### REQUIRED WORK
Where a line in the listing contains the string "bind", copy that line out.

*** Begin section ***

Lemma add_named_nothing (headers : list string) (name : string) :
  image_like name = true ->
  add_named headers (filter image_like headers) name
  = filter image_like headers.
Proof.
  intros Hl. unfold add_named.
  destruct (Str.mem name headers) eqn:Eh; [| reflexivity].
  apply mem_In in Eh.
  assert (Hin : Str.mem name (filter image_like headers) = true).
  { apply mem_In. apply filter_In. auto. }
  now rewrite Hin.
Qed.

Lemma guess_image_columns_unfold (headers : list string) :
  guess_image_columns headers = fromkeys (filter image_like headers) [].
Proof.
  unfold guess_image_columns.
  change (filter (fun h => existsb (fun k => Str.contains k (Str.lower h))
                                   ["image"; "img"; "photo"; "picture"; "url"])
                 headers)
    with (filter image_like headers).
  cbn [fold_left].
  now rewrite !add_named_nothing by reflexivity.
Qed.

End ValidatorFacts.

(** X18: the validator's candidate columns are the headers whose lower-cased
    name holds one of the five keywords, each once, in header order; its
    second loop over four literal names never adds a column. On the headers
    of a frame the validator and the service agree: the column the service
    picks is among the candidates, and there is no candidate exactly when
    the service rejects the catalog for want of an image column. *)
Theorem guess_image_columns_spec (headers : list string) :
  ValidateImagesCsv.guess_image_columns headers
  = ValidateImagesCsv.fromkeys (filter image_like headers) []
  /\ NoDup (ValidateImagesCsv.guess_image_columns headers)
  /\ (forall h,
        In h (ValidateImagesCsv.guess_image_columns headers)
        <-> In h headers /\ image_like h = true)
  /\ (forall d c,
        DF.columns d = headers ->
        _detect_image_column d = Ok c ->
        In c (ValidateImagesCsv.guess_image_columns headers))
  /\ (forall d,
        DF.columns d = headers ->
        (ValidateImagesCsv.guess_image_columns headers = []
         <-> exists e, _detect_image_column d = Raise e)).
Proof.
  pose proof (ValidatorFacts.guess_image_columns_unfold headers) as Hg.
  assert (Hin : forall h,
            In h (ValidateImagesCsv.guess_image_columns headers)
            <-> In h headers /\ image_like h = true).
  { intros h. rewrite Hg, ValidatorFacts.fromkeys_In, filter_In. simpl. tauto. }
  split; [exact Hg |].
  split; [rewrite Hg; apply ValidatorFacts.fromkeys_NoDup |].
  split; [exact Hin |].
  split.
  - intros d c <- Hc. apply Hin. now apply detect_ok_image_like.
  - intros d <-. rewrite detect_raises_without_candidates. split.
    + intros Hnil.
      destruct (filter image_like (DF.columns d)) as [| c0 r] eqn:Ec;
        [reflexivity |].
      assert (Hc : In c0 (ValidateImagesCsv.guess_image_columns (DF.columns d))).
      { apply Hin. apply filter_In. rewrite Ec. now left. }
      rewrite Hnil in Hc. destruct Hc.
    + intros Hnone. rewrite Hg, Hnone. reflexivity.
Qed.

Example validator_and_service_columns :
  ValidateImagesCsv.guess_image_columns
    ["id"; "Thumbnail_URL"; "title"; "image_url"; "Thumbnail_URL"]
  = ["Thumbnail_URL"; "image_url"]
  /\ _detect_image_column
       [("id", ["1"]); ("Thumbnail_URL", ["t.png"]); ("title", ["x"]);
        ("image_url", ["red.png"])]
     = Ok "image_url".
Proof. split; reflexivity. Qed.

(** ** The catalog updater *)

Module UpdateFacts.

Import UpdateMetadata.

Lemma str_int_inj (a b : Z) : str_int a = str_int b -> a = b.
Proof.
  unfold str_int. intros H.
  assert (Hnil : forall z,
            NilZero.int_of_string (NilZero.string_of_int (Z.to_int z))
            = Some (Z.to_int z)).
  { intros z. apply NilZero.isi; intros Hz;
      pose proof (DecimalZ.of_to z) as E; rewrite Hz in E; simpl in E;
      subst z; discriminate. }
  assert (Hi : Z.to_int a = Z.to_int b).
  { apply (f_equal NilZero.int_of_string) in H.
    rewrite !Hnil in H. now inversion H. }
  apply (f_equal Z.of_int) in Hi. now rewrite !DecimalZ.of_to in Hi.
Qed.

Lemma wrap64_in_range (z : Z) :
  (- 2 ^ 63 <= z < 2 ^ 63)%Z -> wrap64 z = z.
Proof.
  intros H. unfold wrap64. rewrite Z.mod_small; lia.
Qed.

Lemma iter_incr_pyint (np_wrap : Z -> Z) (i : nat) (z : Z) :
  Nat.iter i (incr np_wrap) (PyInt z) = PyInt (z + Z.of_nat i).
Proof.
  induction i as [| i IH]; simpl.
  - now rewrite Z.add_0_r.
  - rewrite IH. simpl. f_equal. lia.
Qed.

Lemma iter_incr_nan (np_wrap : Z -> Z) (i : nat) :
  Nat.iter i (incr np_wrap) NaN = NaN.
Proof. induction i as [| i IH]; simpl; [reflexivity | now rewrite IH]. Qed.

(** As long as no sum wraps around, the counter counts. *)
Lemma iter_incr_npint (np_wrap : Z -> Z) (i : nat) (z : Z) :
  (forall j, j <= i -> np_wrap (z + Z.of_nat j)%Z = (z + Z.of_nat j)%Z) ->
  Nat.iter i (incr np_wrap) (NpInt (np_wrap z)) = NpInt (z + Z.of_nat i).
Proof.
  induction i as [| i IH]; intros H; simpl.
  - specialize (H 0 (le_n 0)). simpl in H. rewrite Z.add_0_r in H.
    now rewrite H, Z.add_0_r.
  - rewrite IH by (intros j Hj; apply H; lia). simpl. f_equal.
    specialize (H (S i) (le_n _)).
    replace (z + Z.of_nat i + 1)%Z with (z + Z.of_nat (S i))%Z by lia.
    exact H.
Qed.

Lemma NoDup_map_injective {A B : Type} (f : A -> B) (l : list A) :
  (forall x y, In x l -> In y l -> f x = f y -> x = y) ->
  NoDup l -> NoDup (map f l).
Proof.
  intros Hinj H. induction H as [| x l Hx _ IH]; simpl; constructor.
  - intros Hin. apply in_map_iff in Hin. destruct Hin as [y [E Hy]].
    apply Hinj in E; [now subst | now right | now left].
  - apply IH. intros a b Ha Hb. apply Hinj; now right.
Qed.

(** Consecutive integers print as pairwise distinct ids. *)
Lemma consecutive_ids_distinct (z : Z) (n : nat) :
  NoDup (map (fun i => str_int (z + Z.of_nat i)) (seq 0 n)).
Proof.
  apply NoDup_map_injective; [| apply seq_NoDup].
  intros x y _ _ E. apply str_int_inj in E. lia.
Qed.

(** In a rectangular frame the names of the records are the [name]
    column. *)
Lemma records_names (d : DataFrame) (v : Series) :
  rectangular d -> DF.get_col_opt "name" d = Some v ->
  map (field "name") (DF.iterrows d) = v.
Proof.
  intros R H.
  assert (Hlen : List.length v = DF.nrows d).
  { apply get_col_opt_In in H. unfold rectangular in R.
    rewrite Forall_forall in R. exact (R _ H). }
  unfold DF.iterrows. rewrite map_map.
  rewrite <- Hlen.
  transitivity (map (fun i => nth i v "") (seq 0 (List.length v))).
  - apply map_ext. intros i. unfold field.
    now rewrite (row_get_row_at "name" i d v H).
  - clear. apply nth_ext with (d := "") (d' := "").
    + now rewrite length_map, length_seq.
    + intros i Hi. rewrite length_map, length_seq in Hi.
      rewrite (nth_indep _ "" (nth 0 v "")) by
        (now rewrite length_map, length_seq).
      rewrite (map_nth (fun i => nth i v "") (seq 0 (List.length v)) 0 i).
      now rewrite seq_nth.
Qed.

Section Libraries.

Variable md5_int : string -> Z.
Variable path_name : string -> string.
Variable to_int : string -> lib_result Z.
Variable np_wrap : Z -> Z.

Local Abbreviation step := (UpdateMetadata.step md5_int path_name np_wrap).

Lemma price_in_range (name : string) :
  (500 <= deterministic_price md5_int name <= 10000)%Z.
Proof.
  unfold deterministic_price. cbv zeta.
  pose proof (Z.mod_pos_bound (md5_int name) (10000 - 500 + 1)) as H.
  lia.
Qed.

Lemma brand_is_listed (name : string) :
  In (deterministic_brand md5_int name) brands.
Proof.
  unfold deterministic_brand. apply nth_In.
  pose proof (Z.mod_pos_bound (md5_int name) (Z.of_nat (List.length brands)))
    as H.
  simpl in *. lia.
Qed.

Lemma new_row_id (st : Merge) (res : Resource) :
  field "id" (new_row md5_int path_name st res) = str_counter (next_id st).
Proof. reflexivity. Qed.

Lemma new_row_name (st : Merge) (res : Resource) :
  field "name" (new_row md5_int path_name st res) = path_name (public_id res).
Proof. reflexivity. Qed.

Lemma grown_refl (st : Merge) : grown path_name np_wrap st st [].
Proof.
  constructor; simpl; try reflexivity.
  - now rewrite app_nil_r.
  - lia.
  - split; [constructor | intros n []].
  - constructor.
Qed.

Lemma grown_step (st0 st : Merge) (added : list DF.Row) (res : Resource) :
  grown path_name np_wrap st0 st added ->
  exists added',
    grown path_name np_wrap st0 (step st res) added'
    /\ (added' = added \/ added' = added ++ [new_row md5_int path_name st res]).
Proof.
  intros [Hr Hn Hc Hnm Hid [Hnd Hfr] Hv].
  unfold UpdateMetadata.step.
  destruct (Str.mem (path_name (public_id res)) (existing_names st)) eqn:E.
  - exists added. split; [constructor; auto | now left].
  - exists (added ++ [new_row md5_int path_name st res]).
    split; [| now right].
    assert (Hnot : ~ In (path_name (public_id res)) (existing_names st)).
    { intros H. apply mem_In in H. congruence. }
    rewrite Hnm in Hnot.
    constructor; cbn [rows next_id existing_names new_count].
    + now rewrite Hr, app_assoc.
    + rewrite Hn, length_app. cbn [List.length].
      rewrite Nat.add_1_r. reflexivity.
    + rewrite Hc, length_app. simpl. lia.
    + rewrite Hnm, map_app, rev_app_distr. reflexivity.
    + rewrite map_app, length_app, Hid. cbn [List.length].
      rewrite Nat.add_1_r, seq_S, map_app. cbn [map Nat.add].
      now rewrite new_row_id, Hn.
    + rewrite map_app. cbn [map]. rewrite new_row_name. split.
      * apply (Permutation_NoDup (Permutation_cons_append _ _)).
        constructor; [| exact Hnd].
        intros H. apply Hnot. apply in_or_app. left. now apply in_rev in H.
      * intros n H. apply in_app_or in H. destruct H as [H | [<- | []]].
        -- now apply Hfr.
        -- intros H. apply Hnot. apply in_or_app. now right.
    + apply Forall_app. split; [exact Hv |].
      constructor; [| constructor].
      exists res, (deterministic_price md5_int (path_name (public_id res))).
      split; [reflexivity |]. split; [reflexivity |].
      split; [reflexivity |]. split; [apply price_in_range |].
      split; [apply brand_is_listed | reflexivity].
Qed.

Lemma step_keeps_names (st : Merge) (res : Resource) (n : string) :
  In n (existing_names st) -> In n (existing_names (step st res)).
Proof.
  intros H. unfold UpdateMetadata.step.
  destruct (Str.mem (path_name (public_id res)) (existing_names st));
    [exact H | now right].
Qed.

Lemma step_records_name (st : Merge) (res : Resource) :
  In (path_name (public_id res)) (existing_names (step st res)).
Proof.
  unfold UpdateMetadata.step.
  destruct (Str.mem (path_name (public_id res)) (existing_names st)) eqn:E;
    [now apply mem_In | now left].
Qed.

Lemma fold_step_keeps_names (l : list Resource) (st : Merge) (n : string) :
  In n (existing_names st) -> In n (existing_names (fold_left step l st)).
Proof.
  revert st. induction l as [| res r IH]; intros st H; simpl; [exact H |].
  apply IH. now apply step_keeps_names.
Qed.

Lemma fold_step_records_names (l : list Resource) (st : Merge)
  (res : Resource) :
  In res l ->
  In (path_name (public_id res)) (existing_names (fold_left step l st)).
Proof.
  revert st. induction l as [| x r IH]; intros st Hin; [destruct Hin |].
  destruct Hin as [-> | H]; simpl.
  - apply fold_step_keeps_names, step_records_name.
  - now apply IH.
Qed.

Lemma fold_step_grown (l : list Resource) (st0 st : Merge)
  (added : list DF.Row) :
  grown path_name np_wrap st0 st added ->
  exists added', grown path_name np_wrap st0 (fold_left step l st) added'.
Proof.
  revert st added. induction l as [| res r IH]; intros st added G; simpl.
  - now exists added.
  - destruct (grown_step st0 st added res G) as [added' [G' _]].
    exact (IH _ _ G').
Qed.

Lemma fold_step_known (l : list Resource) (st : Merge) :
  (forall res, In res l -> In (path_name (public_id res)) (existing_names st)) ->
  fold_left step l st = st.
Proof.
  induction l as [| res r IH]; intros H; simpl; [reflexivity |].
  assert (E : step st res = st).
  { unfold UpdateMetadata.step.
    assert (Hm : Str.mem (path_name (public_id res)) (existing_names st) = true)
      by (apply mem_In, H; now left).
    now rewrite Hm. }
  rewrite E. apply IH. intros res' Hin. apply H. now right.
Qed.

Lemma merge_concat (pages : list (list Resource)) (st : Merge) :
  UpdateMetadata.merge md5_int path_name np_wrap pages st
  = fold_left step (List.concat pages) st.
Proof.
  unfold UpdateMetadata.merge. revert st.
  induction pages as [| page r IH]; intros st; simpl; [reflexivity |].
  now rewrite fold_left_app, IH.
Qed.

(** What [start] has set up when it returns. *)
Lemma start_inv (existing : option DataFrame) (st0 : Merge) :
  start to_int np_wrap existing = Ok st0 ->
  new_count st0 = 0
  /\ (existing = None ->
      rows st0 = [] /\ existing_names st0 = [] /\ next_id st0 = PyInt 1)
  /\ (forall d,
        existing = Some d ->
        exists ids names ns,
          DF.get_col_opt "id" d = Some ids
          /\ DF.get_col_opt "name" d = Some names
          /\ astype_int to_int ids = Returns ns
          /\ rows st0 = DF.iterrows d
          /\ existing_names st0 = names
          /\ next_id st0 = max_plus_one np_wrap ns).
Proof.
  unfold start, column. destruct existing as [d |].
  - destruct (DF.get_col_opt "id" d) as [ids |] eqn:Ei; cbn [bind];
      [| discriminate].
    destruct (astype_int to_int ids) as [ns | c m] eqn:En; cbn [call bind];
      [| discriminate].
    destruct (DF.get_col_opt "name" d) as [names |] eqn:Em; cbn [bind];
      [| discriminate].
    intros H. inversion H; subst st0; clear H.
    cbn [rows next_id existing_names new_count].
    split; [reflexivity |]. split; [discriminate |].
    intros d' E. inversion E; subst d'.
    exists ids, names, ns.
    split; [exact Ei |]. split; [exact Em |]. split; [exact En |].
    split; [reflexivity |]. split; reflexivity.
  - intros H. inversion H; subst st0; clear H.
    cbn [rows next_id existing_names new_count].
    split; [reflexivity |].
    split; [intros _; split; [| split]; reflexivity |]. discriminate.
Qed.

*** End section ***

### ANSWER SPACE
  - destruct (DF.get_col_opt "id" d) as [ids |] eqn:Ei; cbn [bind];
    destruct (astype_int to_int ids) as [ns | c m] eqn:En; cbn [call bind];
    destruct (DF.get_col_opt "name" d) as [names |] eqn:Em; cbn [bind];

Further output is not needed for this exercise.